The Common Internet Filesystem (CIFS) is what the new SMB
initiative is called. For details watch
http://samba.org/cifs.
WHY DO PEOPLE WANT TO USE SMB?
-
Many people want to integrate their Microsoft or IBM style
desktop machines with their Unix or VMS (etc) servers.
-
Others want to integrate their Microsoft (etc) servers
with Unix or VMS (etc) servers. This is a different
problem to integrating desktop clients.
-
Others want to replace protocols like NFS, DecNet and
Novell NCP, especially when used with PCs.
WHAT CAN SAMBA DO?
Here is a very short list of what samba includes, and what
it does. For many networks this can be simply summarised by
"Samba provides a complete replacement for Windows NT, Warp,
NFS or Netware servers."
-
a SMB server, to provide Windows NT and LAN Manager-style
file and print services to SMB clients such as Windows 95,
Warp Server, smbfs and others.
-
a NetBIOS (rfc1001/1002) nameserver, which amongst other
things gives browsing support. Samba can be the master
browser on your LAN if you wish.
-
a ftp-like SMB client so you can access PC resources
(disks and printers) from 1, Netware and other operating
systems
- a tar extension to the client for backing up PCs
-
limited command-line tool that supports some of the NT
administrative functionality, which can be used on Samba,
NT workstation and NT server.
For a much better overview have a look at the web site at
http://samba.org/samba,
and browse the user survey.
Related packages include:
-
smbfs, a linux-only filesystem allowing you to mount
remote SMB filesystems from PCs on your linux box. This is
included as standard with Linux 2.0 and later.
-
tcpdump-smb, a extension to tcpdump to allow you to
investigate SMB networking problems over netbeui and
tcp/ip.
-
smblib, a library of smb functions which are designed to
make it easy to smb-ise any particular application. See
ftp://samba.org/pub/samba/smblib.
CONTRIBUTIONS
If you want to contribute to the development of the software
then please join the mailing list. The Samba team accepts
patches (preferably in "diff -u" format, see docs/BUGS.txt
for more details) and are always glad to receive feedback or
suggestions to the address samba-bugs@samba.org. We have
recently put a new bug tracking system into place which
should help the throughput quite a lot. You can also get the
Samba sourcecode straight from the CVS tree - see
http://samba.org/cvs.html.
You could also send hardware/software/money/jewelry or pizza
vouchers directly to Andrew. The pizza vouchers would be
especially welcome, in fact there is a special field in the
survey for people who have paid up their pizza :-)

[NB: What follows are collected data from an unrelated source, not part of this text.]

Lemma look_last scan table (found : Z → event_t) w :
  ascending table → (ascii ← translateScan scan table; mret (M:=EVT) (found ascii)) w = Ok (found (first_entry scan [table])) w.
Proof.
  intros Ht. rewrite (bind_Ok _ _ _ _ _ (translateScan_entry scan table w Ht)). cbn [first_entry].
  by destruct (Z.eqb_spec (entry scan table) 0) as [->|].
Qed.

Lemma maskKeyCode_run e w :
  page_ok (hk_codePage (w_hooks w)) →
  _EVT_maskKeyCode e w = Ok (set_e_message (Z.lor (Z.ldiff (e_message e) 0xFF)
    (character (hk_codePage (w_hooks w)) (e_modifiers e) (EVT_scanCode (e_message e)))) e) w.
Proof.
  intros (Hn & Hc & Hs & Hsc & Hct & Hnp). unfold _EVT_maskKeyCode, character, tables_for. cbv zeta. rewrite bind_gets.
  set (page := hk_codePage (w_hooks w)) in *. set (scan := EVT_scanCode (e_message e)).
  cbn [e_modifiers e_message set_e_message]. set (m := e_modifiers e).
  set (found a := set_e_message (Z.lor (Z.ldiff (e_message e) 0xFF) a) e).
  apply (look_step (has m EVT_NUMLOCK) scan _ found); [done|].
  destruct (has m EVT_CTRLSTATE); [by apply (look_last scan _ found)|].
  destruct (has m EVT_SHIFTKEY).
  - apply (look_step (has m EVT_CAPSLOCK) scan _ found); [done|]. apply (look_step true scan _ found); [done|]. by apply (look_last scan _ found).
  - apply (look_step (has m EVT_CAPSLOCK) scan _ found); [done|]. by apply (look_last scan _ found).
Qed.

Lemma mask_key_run e w :
  page_ok (hk_codePage (w_hooks w)) → has (e_what e) EVT_KEYEVT = true →
  mask_key e w = Ok (set_e_message (Z.lor (Z.ldiff (e_message e) 0xFF)
    (character (hk_codePage (w_hooks w)) (e_modifiers e) (EVT_scanCode (e_message e)))) e) w.
Proof. intros Hp He. unfold mask_key. rewrite He. by apply maskKeyCode_run. Qed.

Definition ascending_b table : bool := forallb (λ p, p.1 <? p.2) (zip (map fst table) (tl (map fst table))).

Lemma ascending_decided table : ascending_b table = true → ascending table.
Proof.
  unfold ascending_b, ascending. induction (map fst table) as [|a l IH]; intros H; [constructor|].
  apply Sorted_StronglySorted; [intros ???; apply Z.lt_trans|]. clear IH. revert a H. induction l as [|b l IH]; intros a H; [repeat constructor|].
  cbn in H. apply andb_true_iff in H as [Hab H]. constructor; [by apply IH|]. constructor. cbn in Hab. lia.
Qed.
(** A machine with a key in the buffer of the BIOS; keys and movements
    arrive while the handlers are installed and behind the start, none while
    the key is queued. *)
Definition typing : evt_world :=
  asleep [0x1E61] ([[]; [MouseInt 1 0 3 3 2 2 [] [] []]] ++ replicate 4 [] ++ [[KeyInt 0x1F]] ++ replicate (S key_points) [] ++
    [[KeyInt 0x1E; MouseInt 3 1 4 5 1 (-1) [0x9E] [] []]; [KeyInt 0x1E]]).

Lemma typing_starts : starts cleared_event typing = true.
Proof. vm_compute. reflexivity. Qed.
Lemma typing_init : EVT_init cleared_event typing = Ok tt (after (EVT_init cleared_event) typing).
Proof. vm_compute. reflexivity. Qed.

Lemma library_safe_witness :
  (let w := after (EVT_init cleared_event) typing in
   evt_ok w ∧ e_what <$> pending (w_queue w) = [EVT_MOUSEMOVE; EVT_KEYDOWN; EVT_KEYDOWN]) ∧
  (let w := boot [[KeyInt 0x1E; MouseInt 3 1 4 5 1 (-1) [0x9E] [] []]; [KeyInt 0x1E]] in evt_ok w ∧
     match serve cleared_event (Next cleared_event EVT_EVERYEVT) w with
     | Ok _ w' => evt_ok w'
     | Exit _ _ => True
     | NoFuel => waits (Next cleared_event EVT_EVERYEVT) = true
     | Stuck => False
     end).
Proof.
  destruct (library_safe cleared_event) as [Hinit Hcalls]. split; [split|].
  - exact (leads_run _ _ tt _ (λ _ w', evt_ok w') (Hinit typing (asleep_statics _ _) typing_starts) typing_init).
  - vm_compute. reflexivity.
  - apply Hcalls; [|done]. by eapply reach_init; [apply asleep_statics|apply awake_starts|apply boot_ok].
Defined.

(** C9: EVT_getNext attends to the application's heart beat and the
    interrupts, then, in the critical section, takes the first of the waiting
    events that is in the mask - the others keep their order - and with the
    interrupts on again fills in the character of a key.  When none is in the
    mask it returns at once; only when nothing waits at all it may give a
    repeated mouse event. *)
Theorem getNext_takes_first stack evt mask w :
  evt_ok w →
  let nothing := set_e_what EVT_NULLEVT evt in
  leads (attend stack) w (λ _ wa,
    if bool_decide (pending (w_queue wa) = []) then
      EVT_getNext stack evt mask w = (e ← auto_mouse nothing mask; mret (negb (e_what e =? EVT_NULLEVT), e)) wa
    else leads (interrupts stack) wa (λ _ w1,
      match first_of mask (pending (w_queue w1)) with
      | None => EVT_getNext stack evt mask w = Ok (false, nothing) w1
      | Some (n, x) => ∃ e q, strip e = x ∧ pending q = delete n (pending (w_queue w1)) ∧ evt_ok (set_w_queue q w1) ∧
          EVT_getNext stack evt mask w = (interrupts stack;; e ← mask_key e; mret (true, e)) (set_w_queue q w1)
      end)).
Proof.
  intros Hw nothing. rewrite getNext_unfold. fold nothing. pose proof (keeps_attend stack w Hw) as Ha. unfold leads in *.
  destruct (attend stack w) as [[] wa|code wa| |] eqn:Ea; [|done..]. destruct Ha as [Hwa _].
  rewrite (bind_Ok _ _ _ _ _ Ea), bind_gets. pose proof Hwa as [(ids & free & Hq) _ _]. rewrite (count_pending wa ids free Hq).
  case_bool_decide; [done|]. pose proof (keeps_interrupts stack wa Hwa) as Hi. unfold leads in Hi.
  destruct (interrupts stack wa) as [[] w1|code w1| |] eqn:Ei; [|done..]. destruct Hi as [Hw1 _].
  rewrite (bind_Ok _ _ _ _ _ Ei). apply (get_section_run stack nothing mask w1 Hw1).
Qed.
(* ===== verification/CPrintfSpec.v ===== *)
(** * printf against the C standard

    A format is a list of literal text and directives; [iso_text] is what the
    standard says they print.  For the directives of [directive_ok] the code
    prints that, in pieces, and [vsnprintf] stores it - as long as it fits.
    [printf_departs] has directives for which it prints something else. *)
From Stdlib Require Import Ascii.
From S2P Require Import Prelude CNumber CNumberSpec CPrintf.
Local Open Scope Z_scope.

(** ** Numbers *)

(** The digits of a number in a base, by their names. *)
Definition digit_name_of (d : Z) (up : bool) : Z := nth (Z.to_nat d) (digit_names up) 0.

Fixpoint digits_loop_of (fuel : nat) (base v : Z) (up : bool) : list Z :=
  match fuel with
  | O => []
  | S fuel => if v =? 0 then [] else digits_loop_of fuel base (v / base) up ++ [digit_name_of (v mod base) up]
  end.
Definition digits_text (base : Z) (up : bool) (v : Z) : list Z := if v =? 0 then [48] else digits_loop_of 122 base v up.

Lemma lltostr_loop_text fuel base v up acc :
  2 ≤ base ≤ 36 → lltostr_loop fuel v base up acc = digits_loop_of fuel base v up ++ acc.
Proof.
  intros Hb. revert v acc. induction fuel as [|fuel IH]; intros v acc; [done|]. cbn [lltostr_loop digits_loop_of].
  destruct (v =? 0); [done|]. pose proof (Z.mod_pos_bound v base ltac:(lia)).
  destruct (digit_char_class (v mod base) up) as [-> _]; [lia|]. by rewrite IH, <- app_assoc.
Qed.

Lemma lltostr_text base v up :
  2 ≤ base ≤ 36 → lltostr 123 v base up = (digits_text base up v, Z.of_nat (length (digits_text base up v))).
Proof.
  intros Hb. unfold lltostr, digits_text. replace ((base =? 0) || (36 <? base)) with false by lia. rewrite u64_small by lia.
  destruct (v =? 0); [done|]. by rewrite lltostr_loop_text, app_nil_r by done.
Qed.

Lemma ltostr_text base v up :
  2 ≤ base ≤ 36 → ltostr 123 v base up = (digits_text base up v, Z.of_nat (length (digits_text base up v))).
Proof.
  intros Hb. unfold ltostr, digits_text. replace ((base =? 0) || (36 <? base)) with false by lia.
  destruct (v =? 0); [done|]. by rewrite lltostr_loop_text, app_nil_r by done.
Qed.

If you like a particular feature then look through the CVS
change-log (on the web at
http://samba.org/cgi-bin/cvsweb/samba
) and see who added it, then send them an email.
Remember that free software of this kind lives or dies by
the response we get. If noone tells us they like it then we
will probably move onto something else. However, as you can
see from the user survey quite a lot of people do seem to
like it at the moment :-)
Andrew Tridgell
Email: samba-bugs@samba.org
3 Ballow Crescent
Macgregor, A.C.T.
2615 Australia
Samba Team
Email: samba-bugs@samba.org
DOCUMENTATION
There is quite a bit of documentation included with the
package, including man pages, and lots of .txt files with
hints and useful info. This is also available from the web
page. There is a growing collection of information under
docs/faq; by the next release expect this to be the default
starting point.
A list of Samba documentation in languages other than
English is available on the web page.
If you would like to help with the documentation (and we
_need_ help!) then have a look at the mailing list
samba-docs, archived at
http://lists.samba.org/
MAILING LIST
There is a mailing list for discussion of Samba. To
subscribe send mail to listproc@samba.org with a body of
"subscribe samba Your Name" Please do NOT send this request
to the list alias instead.
To send mail to everyone on the list mail to
samba@listproc.anu.edu.au
There is also an announcement mailing list where new
versions are announced. To subscribe send mail to
listproc@samba.org with a body of "subscribe samba-announce
Your Name". All announcements also go to the samba list.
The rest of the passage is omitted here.